(** X10. The search route. With a non-empty [q] the search handler
    answers 200 with the query as it was sent, the products of the whole
    store whose name contains [q] when both are put in lower case, in the
    order of the store, and their number; the store is not touched. The
    result is the listing that the list route gives for [search=q] and no
    other filter, before pagination, and it is the same for any spelling of
    [q] in upper or lower case. *)
Theorem search_results env params req ps (term : string) :
  query req !! "q" = Some term → term ≠ EmptyString →
  ∃ results,
    searchHandler env params req ps
    = (Normal (Sent (json (SearchResults term (length results) results))), ps)
    ∧ (∀ p, In p results
            ↔ In p ps ∧ includes (toLowerCase (name p)) (toLowerCase term) = true)
    ∧ sublist results ps
    ∧ results = filtered (withSearch req term) ps
    ∧ ∀ term', term' ≠ EmptyString → toLowerCase term' = toLowerCase term →
               filtered (withSearch req term') ps = results.
Proof.
  intros Hq Hterm.
  assert (Hfiltered : ∀ t, t ≠ EmptyString →
            filtered (withSearch req t) ps
            = List.filter
                (fun p => includes (toLowerCase (name p)) (toLowerCase t)) ps).
  { intros t Ht.
    unfold filtered, filterBySearch, filterByInStock, filterByCategory, withSearch.
    cbn [query]. rewrite lookup_singleton_eq, !lookup_singleton_ne by done.
    cbn [present default]. by rewrite (proj2 (String.eqb_neq t EmptyString)). }
  eexists. split; [| split; [| split; [| split]]].
  - unfold searchHandler. rewrite Hq. cbn [present].
    rewrite (proj2 (String.eqb_neq term EmptyString)) by done. reflexivity.
  - intros p. cbn [default]. by rewrite filter_In.
  - apply filter_sublist.
  - by rewrite Hfiltered.
  - intros term' Hterm' Hlower. rewrite Hfiltered by done. cbn [default].
    by rewrite Hlower.
Qed.

Lemma search_results_witness :
  ∃ results,
    searchHandler sampleEnv ∅ searchPhone products
    = (Normal (Sent (json (SearchResults "PHONE" (length results) results))),
       products)
    ∧ id <$> results = ["2"].
Proof.
  destruct (search_results sampleEnv ∅ searchPhone products "PHONE")
    as (results & Hrun & _ & _ & Hres & _); [reflexivity | done |].
  exists results. split; [exact Hrun |]. rewrite Hres. vm_compute. reflexivity.
Defined.

(* ================================================================= *)
(** ** Routing of the read requests *)

Lemma search_not_next env params req ps ps' :
  searchHandler env params req ps ≠ (Normal Next, ps').
Proof.
  unfold searchHandler. by destruct (negb _).
Qed.

Lemma get_not_next env params req ps ps' :
  getHandler env params req ps ≠ (Normal Next, ps').
Proof.
  unfold getHandler, bind, getProducts.
  by destruct (list_find _ ps) as [[? ?]|].
Qed.

Lemma dispatch_get_segment env req seg ps :
  handlesMethod GET (method req) = true →
  path req = ["api"; "products"; seg] →
  present (headers req !! "x-api-key") = true →
  dispatch env req ps
  = answer env req
      (if String.eqb (toLowerCase seg) "search" then searchHandler env ∅ req ps
       else if String.eqb (toLowerCase seg) "stats" then statsHandler env ∅ req ps
       else getHandler env {[ "id" := seg ]} req ps).
Proof.
  intros Hget Hp Hkey. unfold dispatch, app.
  do 2 (rewrite handle_use; change (matchMount [] (path req)) with true;
        cbv iota; cbn [jsonBodyParser loggerMiddleware ret]).
  rewrite handle_use, Hp.
  change (matchMount ["api"; "products"] ["api"; "products"; seg]) with true.
  cbv iota. unfold authMiddleware. rewrite Hkey. cbn [negb ret].
  cbn [handle enter]. rewrite Hget, Hp.
  rewrite !(write_routes_skip_reads _ _ Hget) by tauto.
  change (matchPath [] ["api"; "products"; seg]) with (@None Params).
  change (matchPath api_products ["api"; "products"; seg]) with (@None Params).
  change (matchPath (api_products ++ [Lit "search"]) ["api"; "products"; seg])
    with (if String.eqb (toLowerCase seg) "search"
          then Some (∅ : Params) else None).
  change (matchPath (api_products ++ [Lit "stats"]) ["api"; "products"; seg])
    with (if String.eqb (toLowerCase seg) "stats"
          then Some (∅ : Params) else None).
  change (matchPath (api_products ++ [Param "id"]) ["api"; "products"; seg])
    with (Some ({[ "id" := seg ]} : Params)).
  cbv iota.
  destruct (String.eqb (toLowerCase seg) "search").
  { rewrite runChain_single. unfold asyncHandler.
    destruct (searchHandler _ _ _ _) as [[[|r]|e|] ps'] eqn:Hrun; try done.
    by apply search_not_next in Hrun. }
  destruct (String.eqb (toLowerCase seg) "stats").
  { reflexivity. }
  rewrite runChain_single. unfold asyncHandler.
  destruct (getHandler _ _ _ _) as [[[|r]|e|] ps'] eqn:Hrun; try done;
    by apply get_not_next in Hrun.
Qed.

(** X11. Search and stats come before the id. A GET for
    /api/products/<segment> with an API key, the segment written without
    %-escapes, is served by the search route when the segment is "search"
    in any mix of upper and lower case, by the stats route when it is
    "stats", and by the get-by-id route, with the segment as the id,
    otherwise: such a request for one of the two words is not answered
    with a record. *)
Theorem search_and_stats_before_id env req seg ps :
  handlesMethod GET (method req) = true →
  path req = ["api"; "products"; seg] →
  escapeFree seg →
  present (headers req !! "x-api-key") = true →
  (toLowerCase seg = "search" →
   dispatch env req ps = answer env req (searchHandler env ∅ req ps))
  ∧ (toLowerCase seg = "stats" →
     dispatch env req ps = (Some (json (StatsData (computeStats ps))), ps))
  ∧ (toLowerCase seg ≠ "search" → toLowerCase seg ≠ "stats" →
     dispatch env req ps
     = answer env req (getHandler env {[ "id" := seg ]} req ps))
  ∧ (toLowerCase seg = "search" ∨ toLowerCase seg = "stats" →
     ∀ p, fst (dispatch env req ps) ≠ Some (json (ProductData p))).
Proof.
  intros Hget Hp _ Hkey.
  pose proof (dispatch_get_segment env req seg ps Hget Hp Hkey) as Hrun.
  split; [| split; [| split]].
  - intros Hseg. rewrite Hrun, Hseg. reflexivity.
  - intros Hseg. rewrite Hrun, Hseg. reflexivity.
  - intros H1%String.eqb_neq H2%String.eqb_neq. by rewrite Hrun, H1, H2.
  - intros [Hseg|Hseg] p; rewrite Hrun, Hseg; [| done].
    change (String.eqb "search" "search") with true. cbv iota.
    unfold searchHandler. by destruct (negb _).
Qed.

Lemma search_and_stats_before_id_witness :
  dispatch sampleEnv searchPhone products
  = answer sampleEnv searchPhone (searchHandler sampleEnv ∅ searchPhone products).
Proof.
  apply (search_and_stats_before_id sampleEnv searchPhone "search" products);
    reflexivity.
Defined.

(* ================================================================= *)
(** ** Round trips *)

Lemma toLowerCase_length (s : string) :
  String.length (toLowerCase s) = String.length s.
Proof. induction s as [|c s IH]; simpl; congruence. Qed.

Lemma uuid_not_reserved (u : string) :
  is_uuid_v4 u = true →
  toLowerCase u ≠ "search" ∧ toLowerCase u ≠ "stats".
Proof.
  intros Hu%matchesTemplate_length.
  split; intros Heq; apply (f_equal String.length) in Heq;
    rewrite toLowerCase_length, Hu in Heq; discriminate.
Qed.

Lemma get_fetch env rid req ps :
  getHandler env {[ "id" := rid ]} req ps
  = match fetch rid ps with
    | Some p => (Normal (Sent (json (ProductData p))), ps)
    | None => (Throw (NotFoundError "Product not found"), ps)
    end.
Proof.
  unfold getHandler, fetch, bind, getProducts. rewrite lookup_singleton_eq.
  by destruct (list_find _ ps) as [[i p]|].
Qed.

Lemma fetch_first rid (l1 l2 : list Product) (p : Product) :
  Forall (fun q => ¬ hasId (Some rid) q) l1 → hasId (Some rid) p →
  fetch rid (l1 ++ p :: l2) = Some p.
Proof.
  intros Hl1 Hp. unfold fetch. by rewrite find_first.
Qed.

Lemma fetch_none rid (ps : list Product) :
  Forall (fun q => ¬ hasId (Some rid) q) ps → fetch rid ps = None.
Proof.
  intros Hps. unfold fetch. by rewrite find_none.
Qed.

(** The answer to a GET for /api/products/<id>, for an id that is not one
    of the two reserved words. *)
Lemma dispatch_get env req rid ps :
  handlesMethod GET (method req) = true →
  path req = ["api"; "products"; rid] →
  present (headers req !! "x-api-key") = true →
  toLowerCase rid ≠ "search" → toLowerCase rid ≠ "stats" →
  dispatch env req ps
  = match fetch rid ps with
    | Some p => (Some (json (ProductData p)), ps)
    | None =>
        (Some (status_json 404 (ErrorEnvelope "Product not found" (isDev env))),
         ps)
    end.
Proof.
  intros Hget Hp Hkey H1%String.eqb_neq H2%String.eqb_neq.
  rewrite (dispatch_get_segment env req rid ps) by done.
  rewrite H1, H2, get_fetch. by destruct (fetch rid ps).
Qed.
○ ○ ○ ○ ○ ○ ○
§ WORK ITEM
Start at the first line of the material. Reproduce every line exactly, ending with the line that holds "other filter, before".

§ TASK SOLUTION
(** X10. The search route. With a non-empty [q] the search handler
    answers 200 with the query as it was sent, the products of the whole
    store whose name contains [q] when both are put in lower case, in the
    order of the store, and their number; the store is not touched. The
    result is the listing that the list route gives for [search=q] and no
    other filter, before pagination, and it is the same for any spelling of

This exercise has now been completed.